Pulse-chase analysis of sCGrx1p_ER. (A) HeLa cells transfected or not with sCGrx1p_ER were labeled with ³⁵S-methionine overnight and chased for the indicated time periods. sCGrx1p_ER was isolated by anti-HA immunoprecipitation and analyzed by SDS-PAGE and phosphorimaging. (B) Densitometric analysis of sCGrx1p_ER band intensity (n=3; mean±SEM).

Fig. 4

Redox state analysis of sCGrx1p_ER. HeLa cells were transfected or not with sCGrx1p_ER, pulsed overnight with ³⁵S-methionine and chased for the indicated time periods.

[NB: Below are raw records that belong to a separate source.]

Lemma attach_children_grown index : forall rows i devices devices',
  attach_children index i (map row_pkname rows) devices = Ok devices' ->
  rows_at i rows devices ->
  length devices' = length devices
  /\ forall p d, devices !! p = Some d ->
       exists d', devices' !! p = Some d' /\ grown (child_names index p rows) d d'.
Proof.
  induction rows as [|row rows IH]; intros i devices devices' H Hn; cbn [map attach_children] in H.
  - simplify_res. split; [done|]. intros p d Hd. exists d. unfold grown. cbn. by rewrite app_nil_r.
  - cbn [child_names]. pose proof (rows_at_tail _ _ _ _ Hn) as Ht.
    destruct (row_pkname row == "") eqn:E; go_bool.
    { destruct (IH _ _ _ H Ht) as [Hl Hc]. split; [done|].
      intros p d Hd. rewrite decide_False by tauto. by apply Hc. }
    destruct (index !! row_pkname row) as [q|] eqn:Eq; [|done].
    destruct (devices !! q) as [parent|] eqn:Ep; [|done].
    destruct (devices !! i) as [device|] eqn:Ed; [|done].
    destruct (IH _ _ _ H) as [Hl Hc]; [by eapply rows_at_insert|].
    rewrite length_insert in Hl. split; [done|]. intros p d Hd.
    destruct (decide (p = q)) as [->|Hpq].
    + rewrite Ep in Hd. simplify_eq.
      destruct (Hc q (with_Children d (Children d ++ [device]))) as (d' & ? & ? & ? & ? & ? & ? & Hch);
        [apply list_lookup_insert_eq; by eapply lookup_lt_Some|].
      exists d'. split; [done|]. split_and!; try done. rewrite Hch, decide_True by done. cbn.
      rewrite map_app, <- app_assoc. do 2 f_equal.
      destruct (Hn 0%nat row eq_refl) as (e & He & <-). rewrite Nat.add_0_r, Ed in He.
      by injection He as ->.
    + destruct (Hc p d) as (d' & ? & Hg); [by rewrite list_lookup_insert_ne|].
      exists d'. split; [done|]. rewrite decide_False; [done|]. intros [_ ?]. congruence.
Qed.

NEM-modified cell lysates were subjected to anti-HA immunoprecipitation, and the immunoprecipitates treated with TCEP and TMM(PEG)₁₂ as described in Materials and methods. Samples were separated by SDS-PAGE and visualized on a phosphorimager. Where indicated, cells were treated with DTT or diamide prior to NEM-alkylation as in Fig. 2A.

Fig. 5

Schematic cartoon of a detail of a HeLa cell depicting the trapping of cellular glutathione in the ER. GSH can freely enter the ER (light brown) from the cytosol (cyto, light gray) where some of it is converted to GSSG through the action of the resident machinery for oxidative protein folding. GSSG cannot (or only inefficiently) diffuse back into the cytosol. Thus, as the concentration of GSH can equilibrate between luminal and cytosolic side of the ER membrane, [GS_tot] is significantly higher in the ER than in the cytosol.